(** No two messages of the rounds have one name when a pair talks in one round. *)
Lemma meshes_nodup (sel : nat -> nat -> nat -> bool) val ks : NoDup ks -> (forall k k' i j, In k ks -> In k' ks -> i < n -> j < n -> sel k i j = true -> sel k' i j = true -> k = k') ->
  NoDup (map m_name (concat (map (fun k => mesh (sel k) val) ks))).
Proof.
  intros N H. induction ks as [|k ks IH]; [constructor|]. cbn [map concat]. rewrite map_app. apply NoDup_cons in N as [Nk N]. apply NoDup_app. split; [|split].
  - clear. unfold mesh. assert (G : forall f l, NoDup l -> (forall i m, In m (f i) -> m_src m = i) -> (forall i, NoDup (map m_name (f i))) -> NoDup (map m_name (flat_map f l))).
    { intros f l Nl S F. induction l as [|i l IH]; [constructor|]. cbn. rewrite map_app. apply NoDup_cons in Nl as [X Nl]. apply NoDup_app. split; [apply F|]. split; [|now apply IH].
      intros x Hx Hy. rewrite list_elem_of_In, in_map_iff in Hx, Hy. destruct Hx as (m & <- & Hm), Hy as (m' & E & Hm'). apply in_flat_map in Hm' as (i' & Hi' & Hm'). apply X. rewrite list_elem_of_In.
      rewrite <- (S i m Hm). unfold m_name in E. injection E as E _ _. rewrite <- E. now rewrite (S i' m' Hm'). }
    apply G; [apply NoDup_ListNoDup, seq_NoDup|intros i m Hm; apply in_flat_map in Hm as (j & _ & Hm); destruct (sel k i j); [destruct Hm as [<-|[]]; reflexivity|destruct Hm]|].
    intros i. pose proof (seq_NoDup n 0) as Nl. apply NoDup_ListNoDup in Nl. induction (seq 0 n) as [|j l IH]; [constructor|]. apply NoDup_cons in Nl as [X Nl]. cbn. destruct (sel k i j); [|now apply IH].
    cbn. apply NoDup_cons. split; [|now apply IH]. rewrite list_elem_of_In, in_map_iff. intros (m & E & Hm). apply in_flat_map in Hm as (j' & Hj' & Hm). destruct (sel k i j'); [destruct Hm as [<-|[]]|destruct Hm]. injection E as ->. apply X. now apply list_elem_of_In.
  - intros x Hx Hy. rewrite list_elem_of_In, in_map_iff in Hx, Hy. destruct Hx as (m & <- & Hm), Hy as (m' & E & Hm'). apply in_mesh in Hm as (i & j & Hi & Hj & S & ->).
    apply in_concat in Hm' as (l & Hl & Hm'). apply in_map_iff in Hl as (k' & <- & Hk'). apply in_mesh in Hm' as (i' & j' & _ & _ & S' & ->). injection E as -> ->.
    apply Nk. rewrite list_elem_of_In. rewrite (H k k' i j); [exact Hk'|now left|now right|exact Hi|exact Hj|exact S|exact S'].
  - apply IH; [exact N|]. intros k1 k2 i j H1 H2. apply H; now right.
Qed.

Lemma meshes_ranks (sel : nat -> nat -> nat -> bool) val ks m : In m (concat (map (fun k => mesh (sel k) val) ks)) -> m_src m < n /\ m_dst m < n.
Proof. intros H. apply in_concat in H as (l & Hl & H). apply in_map_iff in Hl as (k & <- & _). apply in_mesh in H as (i & j & Hi & Hj & _ & ->). now split. Qed.
End Mesh.

(** ** Contexts of one description *)

Definition member (id : list Z) (ids : list (list Z)) (c : Z) (i : nat) (ctx : Context) : Prop :=
  desc_id ctx = id /\ party_ids ctx = ids /\ rank_ ctx = Z.of_nat i /\ counter_ ctx = c.

Definition event_of (id : list Z) (c : Z) (kType : list Z) : list Z := (id ++ [58%Z] ++ Strings.to_string (u64 (c + 1))) ++ [58%Z] ++ kType.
:::::
▶ **EXERCISE**
Return exactly the lines from the beginning of the data above through the one containing "intros i. pose", please. Include both end lines and add nothing else.

▶ **SOLUTION TO THE PROBLEM**
(** No two messages of the rounds have one name when a pair talks in one round. *)
Lemma meshes_nodup (sel : nat -> nat -> nat -> bool) val ks : NoDup ks -> (forall k k' i j, In k ks -> In k' ks -> i < n -> j < n -> sel k i j = true -> sel k' i j = true -> k = k') ->
  NoDup (map m_name (concat (map (fun k => mesh (sel k) val) ks))).
Proof.
  intros N H. induction ks as [|k ks IH]; [constructor|]. cbn [map concat]. rewrite map_app. apply NoDup_cons in N as [Nk N]. apply NoDup_app. split; [|split].
  - clear. unfold mesh. assert (G : forall f l, NoDup l -> (forall i m, In m (f i) -> m_src m = i) -> (forall i, NoDup (map m_name (f i))) -> NoDup (map m_name (flat_map f l))).
    { intros f l Nl S F. induction l as [|i l IH]; [constructor|]. cbn. rewrite map_app. apply NoDup_cons in Nl as [X Nl]. apply NoDup_app. split; [apply F|]. split; [|now apply IH].
      intros x Hx Hy. rewrite list_elem_of_In, in_map_iff in Hx, Hy. destruct Hx as (m & <- & Hm), Hy as (m' & E & Hm'). apply in_flat_map in Hm' as (i' & Hi' & Hm'). apply X. rewrite list_elem_of_In.
      rewrite <- (S i m Hm). unfold m_name in E. injection E as E _ _. rewrite <- E. now rewrite (S i' m' Hm'). }
    apply G; [apply NoDup_ListNoDup, seq_NoDup|intros i m Hm; apply in_flat_map in Hm as (j & _ & Hm); destruct (sel k i j); [destruct Hm as [<-|[]]; reflexivity|destruct Hm]|].
    intros i. pose proof (seq_NoDup n 0) as Nl. apply NoDup_ListNoDup in Nl. induction (seq 0 n) as [|j l IH]; [constructor|]. apply NoDup_cons in Nl as [X Nl]. cbn. destruct (sel k i j); [|now apply IH].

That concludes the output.